## TASK INSTRUCTIONS
Copy every line that holds the string "identifier" from the data below.

## MATERIAL FOR THIS EXERCISE
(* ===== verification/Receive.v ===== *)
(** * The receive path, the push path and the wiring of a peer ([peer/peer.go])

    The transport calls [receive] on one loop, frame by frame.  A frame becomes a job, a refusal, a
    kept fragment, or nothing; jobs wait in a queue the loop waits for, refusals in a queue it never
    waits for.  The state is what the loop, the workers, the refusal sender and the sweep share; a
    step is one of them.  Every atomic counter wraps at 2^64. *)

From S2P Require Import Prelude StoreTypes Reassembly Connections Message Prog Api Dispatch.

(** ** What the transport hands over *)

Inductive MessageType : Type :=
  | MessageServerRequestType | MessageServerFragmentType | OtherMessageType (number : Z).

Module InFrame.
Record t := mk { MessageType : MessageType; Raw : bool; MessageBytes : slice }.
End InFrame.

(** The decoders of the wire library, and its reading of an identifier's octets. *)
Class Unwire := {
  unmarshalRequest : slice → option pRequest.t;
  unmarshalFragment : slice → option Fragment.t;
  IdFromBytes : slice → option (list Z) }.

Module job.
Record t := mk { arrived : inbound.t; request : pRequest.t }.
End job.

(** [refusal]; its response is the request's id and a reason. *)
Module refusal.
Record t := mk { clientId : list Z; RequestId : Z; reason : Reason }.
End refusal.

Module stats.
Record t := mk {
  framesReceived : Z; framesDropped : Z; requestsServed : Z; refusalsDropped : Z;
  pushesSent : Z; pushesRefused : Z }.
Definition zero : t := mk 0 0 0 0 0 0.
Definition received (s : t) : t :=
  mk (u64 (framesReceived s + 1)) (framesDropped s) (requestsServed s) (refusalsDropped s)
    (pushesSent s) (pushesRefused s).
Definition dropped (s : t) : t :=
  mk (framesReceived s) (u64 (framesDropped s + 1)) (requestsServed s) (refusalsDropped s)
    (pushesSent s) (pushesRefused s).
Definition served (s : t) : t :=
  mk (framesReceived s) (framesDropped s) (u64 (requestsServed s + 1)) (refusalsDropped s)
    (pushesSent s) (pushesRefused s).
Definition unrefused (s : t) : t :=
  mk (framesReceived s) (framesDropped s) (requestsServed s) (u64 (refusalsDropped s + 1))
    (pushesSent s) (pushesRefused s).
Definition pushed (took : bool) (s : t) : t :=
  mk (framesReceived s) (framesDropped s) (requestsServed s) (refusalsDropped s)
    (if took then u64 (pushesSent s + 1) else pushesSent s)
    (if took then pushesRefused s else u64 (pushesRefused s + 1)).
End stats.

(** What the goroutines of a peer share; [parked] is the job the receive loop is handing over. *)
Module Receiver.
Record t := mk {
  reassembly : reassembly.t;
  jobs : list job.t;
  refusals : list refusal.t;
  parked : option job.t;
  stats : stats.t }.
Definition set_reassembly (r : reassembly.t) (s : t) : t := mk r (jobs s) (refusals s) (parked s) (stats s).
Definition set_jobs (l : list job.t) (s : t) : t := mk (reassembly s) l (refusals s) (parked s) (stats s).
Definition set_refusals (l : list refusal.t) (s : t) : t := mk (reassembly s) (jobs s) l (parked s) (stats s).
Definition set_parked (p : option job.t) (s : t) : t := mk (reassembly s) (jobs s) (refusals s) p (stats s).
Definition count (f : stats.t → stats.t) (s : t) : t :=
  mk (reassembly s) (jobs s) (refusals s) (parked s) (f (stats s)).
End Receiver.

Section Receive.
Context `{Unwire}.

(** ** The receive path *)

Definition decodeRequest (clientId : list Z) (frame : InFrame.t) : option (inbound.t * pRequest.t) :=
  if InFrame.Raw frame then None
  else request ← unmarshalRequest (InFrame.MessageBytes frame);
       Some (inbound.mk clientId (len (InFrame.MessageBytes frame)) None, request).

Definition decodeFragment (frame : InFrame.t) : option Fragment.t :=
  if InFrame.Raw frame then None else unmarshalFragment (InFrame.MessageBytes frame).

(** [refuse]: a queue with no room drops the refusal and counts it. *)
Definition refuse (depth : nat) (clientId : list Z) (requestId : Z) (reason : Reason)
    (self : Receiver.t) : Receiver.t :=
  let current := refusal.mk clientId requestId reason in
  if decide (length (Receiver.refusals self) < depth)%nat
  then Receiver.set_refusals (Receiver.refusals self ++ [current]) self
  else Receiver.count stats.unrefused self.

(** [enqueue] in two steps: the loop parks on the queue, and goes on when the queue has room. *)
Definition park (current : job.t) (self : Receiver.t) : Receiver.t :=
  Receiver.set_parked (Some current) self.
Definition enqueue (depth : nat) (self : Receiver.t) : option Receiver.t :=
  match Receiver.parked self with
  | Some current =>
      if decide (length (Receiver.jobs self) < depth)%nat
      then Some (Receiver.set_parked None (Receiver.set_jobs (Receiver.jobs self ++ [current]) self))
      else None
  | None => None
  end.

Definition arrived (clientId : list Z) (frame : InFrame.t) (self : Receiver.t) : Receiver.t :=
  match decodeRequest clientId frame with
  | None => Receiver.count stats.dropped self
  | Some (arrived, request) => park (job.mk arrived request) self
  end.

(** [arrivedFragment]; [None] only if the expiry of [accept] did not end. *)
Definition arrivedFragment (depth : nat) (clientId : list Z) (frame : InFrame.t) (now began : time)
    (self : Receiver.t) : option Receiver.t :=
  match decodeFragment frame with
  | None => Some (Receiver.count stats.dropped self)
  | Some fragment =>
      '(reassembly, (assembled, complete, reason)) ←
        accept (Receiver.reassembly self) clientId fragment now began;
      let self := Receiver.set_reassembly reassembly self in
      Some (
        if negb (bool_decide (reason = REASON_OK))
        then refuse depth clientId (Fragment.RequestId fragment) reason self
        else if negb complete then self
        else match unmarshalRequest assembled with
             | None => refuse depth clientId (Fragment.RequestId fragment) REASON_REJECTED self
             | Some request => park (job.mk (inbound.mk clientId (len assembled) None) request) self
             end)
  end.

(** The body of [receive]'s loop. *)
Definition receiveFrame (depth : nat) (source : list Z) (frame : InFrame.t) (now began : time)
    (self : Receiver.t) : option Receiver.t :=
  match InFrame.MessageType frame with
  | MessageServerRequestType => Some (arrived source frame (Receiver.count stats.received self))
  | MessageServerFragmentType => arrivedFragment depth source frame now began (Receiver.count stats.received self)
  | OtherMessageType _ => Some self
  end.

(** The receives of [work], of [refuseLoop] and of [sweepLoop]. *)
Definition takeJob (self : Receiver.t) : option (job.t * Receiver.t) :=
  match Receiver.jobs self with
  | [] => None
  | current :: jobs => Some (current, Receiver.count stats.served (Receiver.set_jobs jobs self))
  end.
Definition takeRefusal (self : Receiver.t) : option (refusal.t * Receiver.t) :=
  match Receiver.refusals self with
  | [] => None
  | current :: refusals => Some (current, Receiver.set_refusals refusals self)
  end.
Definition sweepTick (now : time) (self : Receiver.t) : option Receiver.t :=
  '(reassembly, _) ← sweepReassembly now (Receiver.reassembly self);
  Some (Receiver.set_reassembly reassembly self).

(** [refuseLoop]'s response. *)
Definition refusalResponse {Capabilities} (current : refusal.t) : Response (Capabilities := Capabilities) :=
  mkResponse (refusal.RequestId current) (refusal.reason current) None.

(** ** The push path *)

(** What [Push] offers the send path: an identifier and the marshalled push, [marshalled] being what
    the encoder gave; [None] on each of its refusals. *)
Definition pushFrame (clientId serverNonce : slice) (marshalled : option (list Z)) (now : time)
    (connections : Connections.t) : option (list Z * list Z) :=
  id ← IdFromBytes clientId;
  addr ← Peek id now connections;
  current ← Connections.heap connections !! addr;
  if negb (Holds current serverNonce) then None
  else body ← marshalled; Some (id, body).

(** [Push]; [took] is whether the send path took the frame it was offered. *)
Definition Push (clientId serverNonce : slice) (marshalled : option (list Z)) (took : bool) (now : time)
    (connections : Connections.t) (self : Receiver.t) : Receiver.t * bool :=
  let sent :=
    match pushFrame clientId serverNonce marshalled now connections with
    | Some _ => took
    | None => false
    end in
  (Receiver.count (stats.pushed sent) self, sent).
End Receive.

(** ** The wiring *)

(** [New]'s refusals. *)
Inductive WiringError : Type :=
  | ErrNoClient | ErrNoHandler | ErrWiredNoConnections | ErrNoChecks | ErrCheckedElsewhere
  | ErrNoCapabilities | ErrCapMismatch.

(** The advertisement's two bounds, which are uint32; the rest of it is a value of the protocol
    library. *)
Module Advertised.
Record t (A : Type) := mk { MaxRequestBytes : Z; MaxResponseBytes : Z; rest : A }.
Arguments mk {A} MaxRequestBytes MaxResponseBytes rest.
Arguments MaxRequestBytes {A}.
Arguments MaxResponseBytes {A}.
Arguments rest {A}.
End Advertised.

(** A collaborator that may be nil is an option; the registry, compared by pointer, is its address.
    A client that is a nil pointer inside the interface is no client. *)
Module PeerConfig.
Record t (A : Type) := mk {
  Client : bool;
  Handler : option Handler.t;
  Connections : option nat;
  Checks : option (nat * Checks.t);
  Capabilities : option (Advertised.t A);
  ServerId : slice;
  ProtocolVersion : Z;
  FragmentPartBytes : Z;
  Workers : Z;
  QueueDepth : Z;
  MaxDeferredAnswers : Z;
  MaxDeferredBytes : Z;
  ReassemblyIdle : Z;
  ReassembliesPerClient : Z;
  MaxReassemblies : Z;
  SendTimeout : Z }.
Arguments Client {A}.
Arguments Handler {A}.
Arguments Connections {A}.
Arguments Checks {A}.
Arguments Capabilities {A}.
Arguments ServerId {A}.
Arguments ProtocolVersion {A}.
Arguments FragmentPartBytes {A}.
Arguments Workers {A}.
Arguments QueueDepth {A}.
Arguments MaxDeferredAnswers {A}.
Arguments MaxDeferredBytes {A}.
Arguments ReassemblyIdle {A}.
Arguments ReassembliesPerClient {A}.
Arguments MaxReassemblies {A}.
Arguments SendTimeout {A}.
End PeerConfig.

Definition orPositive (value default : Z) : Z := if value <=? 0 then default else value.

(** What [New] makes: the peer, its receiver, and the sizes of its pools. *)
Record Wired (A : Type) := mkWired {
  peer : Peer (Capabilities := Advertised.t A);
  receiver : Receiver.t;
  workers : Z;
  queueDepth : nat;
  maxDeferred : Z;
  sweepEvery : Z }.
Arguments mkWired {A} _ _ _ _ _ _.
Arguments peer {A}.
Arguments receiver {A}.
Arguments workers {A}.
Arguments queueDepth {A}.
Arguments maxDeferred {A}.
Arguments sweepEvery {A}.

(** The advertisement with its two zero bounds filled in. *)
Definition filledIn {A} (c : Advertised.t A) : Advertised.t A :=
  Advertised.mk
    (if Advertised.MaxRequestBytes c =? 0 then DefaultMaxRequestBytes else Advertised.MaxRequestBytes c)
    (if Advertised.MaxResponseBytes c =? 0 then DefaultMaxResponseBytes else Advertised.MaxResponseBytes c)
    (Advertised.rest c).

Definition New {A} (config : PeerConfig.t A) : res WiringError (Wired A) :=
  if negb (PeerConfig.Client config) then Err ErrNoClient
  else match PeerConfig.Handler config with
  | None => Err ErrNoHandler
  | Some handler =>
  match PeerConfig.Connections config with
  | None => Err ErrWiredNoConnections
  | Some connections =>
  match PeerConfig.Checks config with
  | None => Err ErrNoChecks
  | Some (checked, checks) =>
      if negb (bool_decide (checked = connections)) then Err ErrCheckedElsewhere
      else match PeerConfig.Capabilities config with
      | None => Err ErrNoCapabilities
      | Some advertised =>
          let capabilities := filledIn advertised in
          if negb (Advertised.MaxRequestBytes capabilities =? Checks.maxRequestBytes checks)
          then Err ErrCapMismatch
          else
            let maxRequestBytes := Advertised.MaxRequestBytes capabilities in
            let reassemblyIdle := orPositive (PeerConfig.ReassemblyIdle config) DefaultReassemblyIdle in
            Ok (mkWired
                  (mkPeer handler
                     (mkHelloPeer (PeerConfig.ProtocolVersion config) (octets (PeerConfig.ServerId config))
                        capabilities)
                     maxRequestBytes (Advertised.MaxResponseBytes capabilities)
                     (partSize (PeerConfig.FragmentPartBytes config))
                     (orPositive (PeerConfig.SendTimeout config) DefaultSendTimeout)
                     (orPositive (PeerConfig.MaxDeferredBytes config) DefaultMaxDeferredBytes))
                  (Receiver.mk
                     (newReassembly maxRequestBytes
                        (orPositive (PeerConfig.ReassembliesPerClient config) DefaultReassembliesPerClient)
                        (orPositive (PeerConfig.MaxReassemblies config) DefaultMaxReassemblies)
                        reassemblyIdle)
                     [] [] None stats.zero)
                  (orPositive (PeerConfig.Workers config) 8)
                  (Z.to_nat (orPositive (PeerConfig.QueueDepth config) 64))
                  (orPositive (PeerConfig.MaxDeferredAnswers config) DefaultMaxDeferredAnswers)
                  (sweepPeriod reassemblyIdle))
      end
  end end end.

## TASK SOLUTION
(** The decoders of the wire library, and its reading of an identifier's octets. *)
(** What [Push] offers the send path: an identifier and the marshalled push, [marshalled] being what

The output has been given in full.